### Task description
Line by line, copy the records below exactly.

________

(* ===== verification/Block.v ===== *)
(** * The block layer: src/storage/block.c

    The table of block devices, the guarded [block_read] and [block_write], and
    the MBR and GPT probe.  A device driver is a parameter: a pair of functions
    on a world [W] (the hardware).  A driver's read returns the bytes it stores
    at the start of the caller's buffer; a driver's write is given the caller's
    buffer.  Each function that holds [block_lock] is one step, as Sync.v's
    mutual exclusion allows. *)

From S2P Require Import Prelude Arith Crc32 Buffer.

Definition BLOCK_DEVICE_MAX : Z := 16.
Definition BLOCK_NAME_MAX : Z := 24.

Definition load32 (data : list Z) (o : Z) : option Z := get32 data o.
Definition load64 (data : list Z) (o : Z) : option Z := get64 data o.
Definition store32 (data : list Z) (o value : Z) : option (list Z) := put32 data o value.
Definition store64 (data : list Z) (o value : Z) : option (list Z) := put64 data o value.

(** The while loop ends by the bound on [index] at the latest. *)
Definition copy_name (target source : list Z) : option (list Z) :=
  '(target, index) ← while_loop (Z.to_nat BLOCK_NAME_MAX)
    (fun '(target, index) =>
       c ← rd source index;
       if negb (c =? 0) && (index + 1 <? BLOCK_NAME_MAX) then
         target ← wr target index c; Some (inl (target, index + 1))
       else Some (inr (target, index)))
    (target, 0);
  wr target index 0.

(** ** Devices *)

Record block_device (W : Type) : Type := {
  id : Z;
  name : list Z;
  sector_size : Z;
  sector_count : Z;
  writable : Z;
  context : Z;
  read : option (Z -> W -> Z -> Z -> W * Z * list Z);
  write : option (Z -> W -> Z -> Z -> list Z -> W * Z);
}.
Arguments id {W} _.
Arguments name {W} _.
Arguments sector_size {W} _.
Arguments sector_count {W} _.
Arguments writable {W} _.
Arguments context {W} _.
Arguments read {W} _.
Arguments write {W} _.
Arguments Build_block_device {W} _ _ _ _ _ _ _ _.

Record block (W : Type) : Type := {
  block_devices : list (block_device W);
  block_device_count : Z;
}.
Arguments block_devices {W} _.
Arguments block_device_count {W} _.
Arguments Build_block {W} _ _.

Definition is_null {A : Type} (p : option A) : bool :=
  match p with None => true | Some _ => false end.

Definition block_init {W} (s : block W) : block W :=
  {| block_devices := block_devices s; block_device_count := 0 |}.

Definition block_register {W} (s : block W) (name' : option (list Z))
    (sector_size' sector_count' writable' context' : Z)
    (read' : option (Z -> W -> Z -> Z -> W * Z * list Z))
    (write' : option (Z -> W -> Z -> Z -> list Z -> W * Z)) : option (block W * Z) :=
  match name' with
  | None => Some (s, -1)
  | Some source =>
    c ← rd source 0;
    if (c =? 0) || is_null read' || (sector_size' <? 512) ||
       negb ((sector_size' &&& u32 (sector_size' - 1)) =? 0) || (sector_count' =? 0) ||
       (negb (writable' =? 0) && is_null write')
    then Some (s, -1)
    else if BLOCK_DEVICE_MAX <=? block_device_count s then Some (s, -1)
    else
      old ← rd (block_devices s) (block_device_count s);
      name'' ← copy_name (name old) source;
      let device := {| id := block_device_count s; name := name'';
                       sector_size := sector_size'; sector_count := sector_count';
                       writable := writable'; context := context';
                       read := read'; write := write' |} in
      devices ← wr (block_devices s) (block_device_count s) device;
      Some ({| block_devices := devices; block_device_count := u32 (block_device_count s + 1) |},
            i32 (id device))
  end.

Definition block_count {W} (s : block W) : Z := block_device_count s.

(** The result: the caller's array after the call, and the count. *)
Definition block_list {W} (s : block W) (devices : option (list (block_device W))) (capacity : Z)
    : option (option (list (block_device W)) * Z) :=
  match devices with
  | None => Some (devices, 0)
  | Some array =>
    if capacity =? 0 then Some (devices, 0)
    else
      let count := if block_device_count s <? capacity then block_device_count s else capacity in
      array ← for_loop (Z.to_nat count) 0
        (fun index array => d ← rd (block_devices s) index; wr array index d) array;
      Some (Some array, count)
  end.

Definition block_get {W} (s : block W) (id' : Z) : option (Z * option (block_device W)) :=
  if block_device_count s <=? id' then Some (-1, None)
  else device ← rd (block_devices s) id'; Some (0, Some device).

(** A buffer is an array and an offset into it; the result is the world, the
    status and the array after the call (empty for a null buffer). *)
Definition block_read {W} (s : block W) (w : W) (id' lba count : Z)
    (buffer : option (list Z * Z)) : option (W * Z * list Z) :=
  match buffer with
  | None => Some (w, -1, [])
  | Some (array, offset) =>
    if count =? 0 then Some (w, -1, array) else
    '(status, found) ← block_get s id';
    match found with
    | None => Some (w, -1, array)
    | Some device =>
      if negb (status =? 0) then Some (w, -1, array) else
      if (sector_count device <=? lba) || (u64 (sector_count device - lba) <? count)
      then Some (w, -1, array)
      else
        driver ← read device;
        let '(w, status, data) := driver (context device) w lba count in
        array ← copy array offset data 0 (Z.of_nat (length data));
        Some (w, status, array)
    end
  end.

________

### Output for this exercise
(* ===== verification/Block.v ===== *)
(** * The block layer: src/storage/block.c

    The table of block devices, the guarded [block_read] and [block_write], and
    the MBR and GPT probe.  A device driver is a parameter: a pair of functions
    on a world [W] (the hardware).  A driver's read returns the bytes it stores
    at the start of the caller's buffer; a driver's write is given the caller's
    buffer.  Each function that holds [block_lock] is one step, as Sync.v's
    mutual exclusion allows. *)

From S2P Require Import Prelude Arith Crc32 Buffer.

Definition BLOCK_DEVICE_MAX : Z := 16.
Definition BLOCK_NAME_MAX : Z := 24.

Definition load32 (data : list Z) (o : Z) : option Z := get32 data o.
Definition load64 (data : list Z) (o : Z) : option Z := get64 data o.
Definition store32 (data : list Z) (o value : Z) : option (list Z) := put32 data o value.
Definition store64 (data : list Z) (o value : Z) : option (list Z) := put64 data o value.

(** The while loop ends by the bound on [index] at the latest. *)
Definition copy_name (target source : list Z) : option (list Z) :=
  '(target, index) ← while_loop (Z.to_nat BLOCK_NAME_MAX)
    (fun '(target, index) =>
       c ← rd source index;
       if negb (c =? 0) && (index + 1 <? BLOCK_NAME_MAX) then
         target ← wr target index c; Some (inl (target, index + 1))
       else Some (inr (target, index)))
    (target, 0);
  wr target index 0.

(** ** Devices *)

Record block_device (W : Type) : Type := {
  id : Z;
  name : list Z;
  sector_size : Z;
  sector_count : Z;
  writable : Z;
  context : Z;
  read : option (Z -> W -> Z -> Z -> W * Z * list Z);
  write : option (Z -> W -> Z -> Z -> list Z -> W * Z);
}.
Arguments id {W} _.
Arguments name {W} _.
Arguments sector_size {W} _.
Arguments sector_count {W} _.
Arguments writable {W} _.
Arguments context {W} _.
Arguments read {W} _.
Arguments write {W} _.
Arguments Build_block_device {W} _ _ _ _ _ _ _ _.

Record block (W : Type) : Type := {
  block_devices : list (block_device W);
  block_device_count : Z;
}.
Arguments block_devices {W} _.
Arguments block_device_count {W} _.
Arguments Build_block {W} _ _.

Definition is_null {A : Type} (p : option A) : bool :=
  match p with None => true | Some _ => false end.

Definition block_init {W} (s : block W) : block W :=
  {| block_devices := block_devices s; block_device_count := 0 |}.

Definition block_register {W} (s : block W) (name' : option (list Z))
    (sector_size' sector_count' writable' context' : Z)
    (read' : option (Z -> W -> Z -> Z -> W * Z * list Z))
    (write' : option (Z -> W -> Z -> Z -> list Z -> W * Z)) : option (block W * Z) :=
  match name' with
  | None => Some (s, -1)
  | Some source =>
    c ← rd source 0;
    if (c =? 0) || is_null read' || (sector_size' <? 512) ||
       negb ((sector_size' &&& u32 (sector_size' - 1)) =? 0) || (sector_count' =? 0) ||
       (negb (writable' =? 0) && is_null write')
    then Some (s, -1)
    else if BLOCK_DEVICE_MAX <=? block_device_count s then Some (s, -1)
    else
      old ← rd (block_devices s) (block_device_count s);
      name'' ← copy_name (name old) source;
      let device := {| id := block_device_count s; name := name'';
                       sector_size := sector_size'; sector_count := sector_count';
                       writable := writable'; context := context';
                       read := read'; write := write' |} in
      devices ← wr (block_devices s) (block_device_count s) device;
      Some ({| block_devices := devices; block_device_count := u32 (block_device_count s + 1) |},
            i32 (id device))
  end.

Definition block_count {W} (s : block W) : Z := block_device_count s.

(** The result: the caller's array after the call, and the count. *)
Definition block_list {W} (s : block W) (devices : option (list (block_device W))) (capacity : Z)
    : option (option (list (block_device W)) * Z) :=
  match devices with
  | None => Some (devices, 0)
  | Some array =>
    if capacity =? 0 then Some (devices, 0)
    else
      let count := if block_device_count s <? capacity then block_device_count s else capacity in
      array ← for_loop (Z.to_nat count) 0
        (fun index array => d ← rd (block_devices s) index; wr array index d) array;
      Some (Some array, count)
  end.

Definition block_get {W} (s : block W) (id' : Z) : option (Z * option (block_device W)) :=
  if block_device_count s <=? id' then Some (-1, None)
  else device ← rd (block_devices s) id'; Some (0, Some device).

(** A buffer is an array and an offset into it; the result is the world, the
    status and the array after the call (empty for a null buffer). *)
Definition block_read {W} (s : block W) (w : W) (id' lba count : Z)
    (buffer : option (list Z * Z)) : option (W * Z * list Z) :=
  match buffer with
  | None => Some (w, -1, [])
  | Some (array, offset) =>
    if count =? 0 then Some (w, -1, array) else
    '(status, found) ← block_get s id';
    match found with
    | None => Some (w, -1, array)
    | Some device =>
      if negb (status =? 0) then Some (w, -1, array) else
      if (sector_count device <=? lba) || (u64 (sector_count device - lba) <? count)
      then Some (w, -1, array)
      else
        driver ← read device;
        let '(w, status, data) := driver (context device) w lba count in
        array ← copy array offset data 0 (Z.of_nat (length data));
        Some (w, status, array)
    end
  end.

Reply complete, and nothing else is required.